Airman Tamarias Pope donates platelets at Chonbuk National University Hospital on Oct. 8 for a South Korean woman who needed a transfusion. The patient has leukemia and needed the transfusion to save her life after complications with a bone marrow transplant. (Courtesy of Chonbuk National University Hospital)

When a medical technician handed Capt. Kevin Blackney a cell phone the morning of Oct. 8 and told him a doctor was on the line, Blackney assumed it was another Air Force flight surgeon.

He was wrong. It was a South Korean oncologist, asking for something that was hard to find in the United States, and even harder to find in South Korea: someone with AB negative blood.

A South Korean woman with leukemia needed a transfusion of AB negative platelets that would help her blood clot and essentially stop her from bleeding to death.

If she didn’t get it, her doctors expected her to die soon.

About one in 2,000 South Koreans have AB negative blood, compared to one in 100 Americans.

"They had searched everything they had, and they didn’t have anything available," said Blackney, a flight surgeon for the 8th Medical Group.

When Kunsan medical workers went through their records, they found one airman with AB negative: Airman Tamarias Pope, a 19-year-old who worked the night shift for Security Forces.

Medical staff called his squadron. Around 11 a.m., he was roused from sleep with a knock at the door and was asked if he would donate platelets for a South Korean.

"I was like, sure, why not? They tell us back in basic, ‘Service before self,’ " said Pope, who had never donated blood before. "I wanted to help out somebody because I’d want somebody to do that for my family and friends."

As Pope got ready to go to Chonbuk National University Hospital in Jeonju, about 90 minutes from the base, Kunsan doctors got another call: South Korean doctors needed Pope to the hospital faster, and they needed more donors. Their patient was dying.

Kunsan sent out a basewide e-mail, asking anyone with AB negative to call them.

Within two hours, more than 100 people had called, e-mailed or walked into the medical clinic, asking what their blood type was and — if it wasn’t a match — what they could do to help. Out of 2,800 airmen at Kunsan, the base found three others with AB negative, who remained on standby for several days in case the patient needed another transfusion.

"If she hadn’t had the platelet transfusion, any small thing could have caused bleeding," Blackney said.

The woman, a leukemia patient in her early 20s from Gunsan City, had a bone-marrow transplant in early October with bone marrow donated by her brother. By Oct. 8, the day her doctors contacted Kunsan, her red blood cells and platelet counts had dropped precipitously. She began bleeding and speckles appeared on her skin — both signs she needed an immediate blood transfusion.

"She was on the verge of losing her life," said Gwak Jae-yong, an oncologist who treated the woman.

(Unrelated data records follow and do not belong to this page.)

Lemma create_job_effect (db : Database) (u : User.t) (m : http_method)
    (form : JobForm) :
  step_effect db u (committed db (create_job w db u m form)).
Proof.
  unfold create_job.
  destruct (negb (User.role u =? "employer")); [apply effect_none; reflexivity|].
  destruct m; [apply effect_none; reflexivity|].
  destruct (geocode_address w _ _ _) as [[lat lng]|e]; [|apply effect_none; reflexivity].
  cbn [bind].
  destruct (negb (truthy lat) || negb (truthy lng)); [apply effect_none; reflexivity|].
  destruct (as_coordinate lat) as [lat_f|e]; [|apply effect_none; reflexivity].
  destruct (as_coordinate lng) as [lng_f|e]; [|apply effect_none; reflexivity].
  cbn [bind].
  destruct (is_within_service_area w lat_f lng_f) as [[|]|e];
    [|apply effect_none; reflexivity|apply effect_none; reflexivity].
  cbn [bind negb].
  destruct (salary_of w (jf_salary_min form)) as [smin|e]; [|apply effect_none; reflexivity].
  destruct (salary_of w (jf_salary_max form)) as [smax|e]; [|apply effect_none; reflexivity].
  eapply effect_append; [| |reflexivity]; reflexivity.
Qed.

Lemma owner_of_eqb (j : JobPosting.t) (u : User.t) :
  negb (Z.eqb (JobPosting.employer_id j) (User.id u)) = false ->
  JobPosting.employer_id j = User.id u.
Proof. intros H. apply negb_false_iff, Z.eqb_eq in H. exact H. Qed.

Lemma edit_job_effect (db : Database) (u : User.t) (job_id : Z)
    (m : http_method) (form : JobForm) :
  step_effect db u (committed db (edit_job w db u job_id m form)).
Proof.
  unfold edit_job.
  destruct (get_job db job_id) as [j|] eqn:Hget; [|apply effect_none; reflexivity].
  destruct (negb _) eqn:Hown; [apply effect_none; reflexivity|].
  apply owner_of_eqb in Hown.
  destruct m; [apply effect_none; reflexivity|].
  destruct (salary_of w (jf_salary_min form)) as [smin|e]; [|apply effect_none; reflexivity].
  destruct (salary_of w (jf_salary_max form)) as [smax|e]; [|apply effect_none; reflexivity].
  eapply effect_update; [exact Hget|exact Hown| |reflexivity].
  intros p. repeat split.
Qed.

Lemma toggle_job_status_effect (db : Database) (u : User.t) (job_id : Z) :
  step_effect db u (fst (toggle_job_status db u job_id)).
Proof.
  unfold toggle_job_status.
  destruct (get_job db job_id) as [j|] eqn:Hget; [|apply effect_none; reflexivity].
  destruct (negb _) eqn:Hown; [apply effect_none; reflexivity|].
  apply owner_of_eqb in Hown.
  destruct (JobPosting.status j =? "active").
  - eapply effect_update; [exact Hget|exact Hown| |reflexivity].
    intros p. repeat split.
  - destruct (JobPosting.status j =? "paused"); [|apply effect_none; reflexivity].
    eapply effect_update; [exact Hget|exact Hown| |reflexivity].
    intros p. repeat split.
Qed.

Lemma archive_job_effect (db : Database) (u : User.t) (job_id : Z) :
  step_effect db u (fst (archive_job db u job_id)).
Proof.
  unfold archive_job.
  destruct (get_job db job_id) as [j|] eqn:Hget; [|apply effect_none; reflexivity].
  destruct (negb _) eqn:Hown; [apply effect_none; reflexivity|].
  apply owner_of_eqb in Hown.
  eapply effect_update; [exact Hget|exact Hown| |reflexivity].
  intros p. repeat split.
Qed.

Lemma step_has_effect (db : Database) (r : request) :
  step_effect db (requester r) (step w db r).
Proof.
  destruct r; cbn [step requester].
  - apply create_job_effect.
  - apply edit_job_effect.
  - apply toggle_job_status_effect.
  - apply archive_job_effect.
Qed.

Lemma step_keeps_ids_unique (db : Database) (r : request) :
  NoDup (posting_ids db) -> NoDup (posting_ids (step w db r)).
Proof.
  intros H. destruct (step_has_effect db r) as [->|p Hid _ ->|job_id j f _ _ Hf ->].
  - exact H.
  - unfold posting_ids. cbn [job_postings]. rewrite map_app. cbn [map].
    apply NoDup_app_remove_l with (l := []).
    cbn [app]. apply Permutation_NoDup with (l := (JobPosting.id p :: posting_ids db)).
    + apply Permutation_cons_append.
    + constructor; [|exact H]. rewrite Hid. apply next_id_fresh.
  - unfold posting_ids, update_job. cbn [job_postings].
    rewrite update_row_ids; [exact H|]. intros p. apply (Hf p).
Qed.

Lemma step_keeps_place (db : Database) (r : request) (i : nat)
    (j : JobPosting.t) :
  nth_error (job_postings db) i = Some j ->
  exists j', nth_error (job_postings (step w db r)) i = Some j' /\
             same_place j j'.
Proof.
  intros H. destruct (step_has_effect db r) as [->|p _ _ ->|job_id j0 f _ _ Hf ->].
  - exists j. split; [exact H|apply same_place_refl].
  - exists j. split; [|apply same_place_refl]. cbn [job_postings].
    rewrite nth_error_app1; [exact H|]. apply nth_error_Some. congruence.
  - unfold update_job. cbn [job_postings].
    destruct (update_row_nth job_id f _ _ H) as [E|[_ E]].
    + exists j. split; [exact E|apply same_place_refl].
    + exists (f j). split; [exact E|apply Hf].
Qed.

Lemma step_spares_others (db : Database) (r : request) (i : nat)
    (j : JobPosting.t) :
  nth_error (job_postings db) i = Some j ->
  JobPosting.employer_id j <> User.id (requester r) ->
  nth_error (job_postings (step w db r)) i = Some j.
Proof.
  intros H Hother.
  destruct (step_has_effect db r) as [->|p _ _ ->|job_id j0 f Hget Hown _ ->].
  - exact H.
  - cbn [job_postings]. rewrite nth_error_app1; [exact H|].
    apply nth_error_Some. congruence.
  - unfold update_job. cbn [job_postings].
    destruct (update_row_nth job_id f _ _ H) as [E|[E _]]; [exact E|].
    unfold get_job in Hget. rewrite Hget in E. injection E as ->.
    contradiction.
Qed.

End StepEffects.

(** X6.  Primary keys of postings stay unique: if no two postings share an
    id, no sequence of job creations, edits, toggles and archivings makes
    two postings share one. *)
Theorem posting_ids_stay_unique :
  forall (w : World) (rs : list request) (db : Database),
    NoDup (posting_ids db) -> NoDup (posting_ids (run w db rs)).
Proof.
  intros w rs. induction rs as [|r rs IH]; intros db H; cbn; [exact H|].
  apply IH, step_keeps_ids_unique, H.
Qed.

(** X7.  No request deletes a posting or moves it: after any sequence of
    requests, row [i] of the table is still the same posting, with the same
    owner, street address, city, postal code, latitude and longitude.  In
    particular [edit_job] keeps the location stored at creation. *)
Theorem postings_keep_their_place :
  forall (w : World) (rs : list request) (db : Database) (i : nat)
         (j : JobPosting.t),
    nth_error (job_postings db) i = Some j ->
    exists j', nth_error (job_postings (run w db rs)) i = Some j' /\
               same_place j j'.
Proof.
  intros w rs. induction rs as [|r rs IH]; intros db i j H; cbn [run fold_left].
  - exists j. split; [exact H|apply same_place_refl].
  - destruct (step_keeps_place w db r i H) as (j1 & H1 & S1).
    destruct (IH _ i j1 H1) as (j2 & H2 & S2).
    exists j2. split; [exact H2|]. eapply same_place_trans; eassumption.
Qed.

(** X8.  A posting changes only through requests of its owner: requests
    sent by other users, whatever they are, leave it exactly as it is. *)
Theorem postings_change_only_by_owner :
  forall (w : World) (rs : list request) (db : Database) (i : nat)
         (j : JobPosting.t),
    nth_error (job_postings db) i = Some j ->
    Forall (fun r => JobPosting.employer_id j <> User.id (requester r)) rs ->
    nth_error (job_postings (run w db rs)) i = Some j.
Proof.
  intros w rs. induction rs as [|r rs IH]; intros db i j H Hrs; cbn [run fold_left].
  - exact H.
  - inversion Hrs as [|? ? Hr Hrest]; subst.
    apply IH; [|exact Hrest]. apply step_spares_others; assumption.
Qed.

Lemma two_postings_ids_unique : NoDup (posting_ids two_postings_db).
Proof.
  change (posting_ids two_postings_db) with [7; 8]%Z.
  constructor; [intros [H|[]]; discriminate H|].
  constructor; [intros []|constructor].
Qed.

Lemma posting_ids_stay_unique_witness :
  NoDup (posting_ids (run lagos_world two_postings_db owner_requests)).
Proof.
  apply posting_ids_stay_unique. exact two_postings_ids_unique.
Defined.

Lemma postings_keep_their_place_witness :
  exists j',
    nth_error (job_postings (run lagos_world two_postings_db owner_requests)) 1
      = Some j' /\
    same_place active_posting j'.
Proof.
  apply postings_keep_their_place. reflexivity.
Defined.

Lemma postings_change_only_by_owner_witness :
  nth_error (job_postings (run lagos_world two_postings_db intruder_requests)) 1
  = Some active_posting.
Proof.
  apply postings_change_only_by_owner; [reflexivity|].
  repeat constructor; intros H; discriminate H.
Defined.

(* ================================================================== *)
(** * Further properties: the job search *)
(* ================================================================== *)

Section SearchQueryFacts.

Variable w : World.

Lemma nonempty_false (s : string) : nonempty s = false <-> s = "".
Proof.
  unfold nonempty. rewrite negb_false_iff. apply String.eqb_eq.
Qed.

Lemma nonempty_true (s : string) : nonempty s = true <-> s <> "".
Proof.
  unfold nonempty. rewrite negb_true_iff. apply String.eqb_neq.
Qed.

(** The postings that the query of [search_jobs] selects. *)
Lemma in_search_query (db : Database) (kw cat : string) (j : JobPosting.t) :
  In j (search_query w db kw cat) <->
  In j (job_postings db) /\
  JobPosting.status j = "active" /\
  (kw = "" \/
   ilike w (JobPosting.title j) ("%" ++ kw ++ "%") = true \/
   ilike w (JobPosting.description j) ("%" ++ kw ++ "%") = true) /\
  (cat = "" \/ JobPosting.category j = cat).
Proof.
  unfold search_query.
  destruct (nonempty cat) eqn:Hc; destruct (nonempty kw) eqn:Hk;
    rewrite ?filter_In, ?orb_true_iff, ?String.eqb_eq;
    [apply nonempty_true in Hc; apply nonempty_true in Hk
    |apply nonempty_true in Hc; apply nonempty_false in Hk
    |apply nonempty_false in Hc; apply nonempty_true in Hk
    |apply nonempty_false in Hc; apply nonempty_false in Hk].
  - intuition congruence.
  - intuition congruence.
  - intuition congruence.
  - intuition congruence.
Qed.

End SearchQueryFacts.

(** X9.  For a job seeker the search renders an entry for exactly the
    postings that are active, match the keyword (when one is given: [ILIKE]
    on the title or on the description) and the category (when one is given:
    equality), and whose computed distance is within the radius, which is
    25 km when the request names none; a user of another role is sent
    away. *)
Theorem search_lists_exactly_the_matches :
  forall (w : World) (db : Database) (u : User.t) (args : SearchArgs),
    let kw := match sa_keyword args with Some k => k | None => "" end in
    let cat := match sa_category args with Some c => c | None => "" end in
    let r := match sa_radius args with Some x => x | None => 25%Q end in
    (User.role u <> "job_seeker" ->
     search_jobs w db u args = Redirect "index" [access_denied]) /\
    (User.role u = "job_seeker" ->
     exists l : list JobWithDistance,
       search_jobs w db u args = RenderSearch l kw cat r /\
       forall e : JobWithDistance,
         In e l <->
         In (job e) (job_postings db) /\
         JobPosting.status (job e) = "active" /\
         (kw = "" \/
          ilike w (JobPosting.title (job e)) ("%" ++ kw ++ "%") = true \/
          ilike w (JobPosting.description (job e)) ("%" ++ kw ++ "%") = true) /\
         (cat = "" \/ JobPosting.category (job e) = cat) /\
         (distance_from w u (job e) <= r)%Q /\
         distance e = PyNum.round (distance_from w u (job e)) 2).
Proof.
  intros w db u args kw cat r. split.
  - intros H. unfold search_jobs. apply String.eqb_neq in H. rewrite H. reflexivity.
  - intros H. eexists. split.
    + unfold search_jobs. rewrite H. reflexivity.
    + intros e. fold kw cat r.
      assert (Hp : forall l : list JobWithDistance,
                 In e (list_sort distance l) <-> In e l).
      { intros l. split; apply Permutation_in;
          [apply Permutation_sym|]; apply list_sort_perm. }
      rewrite Hp, in_jobs_in_radius, in_search_query. tauto.
Qed.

The hospital put out requests for blood on a major Korean television station and online.

"It was going to be too late by the time help arrived. We needed a faster way to save her life," he said.

Gwak and other medical staff remembered a case several years ago where a Kunsan airman donated blood to a patient and saved his life, so Chonbuk doctors called the air base.

Doctors called Kunsan around 9:30 a.m.

Pope donated his blood around lunchtime.

And the patient received it around midnight.

Over the next several days, her condition improved. She was discharged from the hospital on Oct. 19.

"I was so pleased and greatly thankful to see my patient’s life saved and for her to go into recovery," Gwak said. "I believe the airman deserves credit and a reward for what he has done."

Kunsan spokesman Lt. Dave Herndon said the base wants to bring the woman to Kunsan after she recovers and show her where Pope works.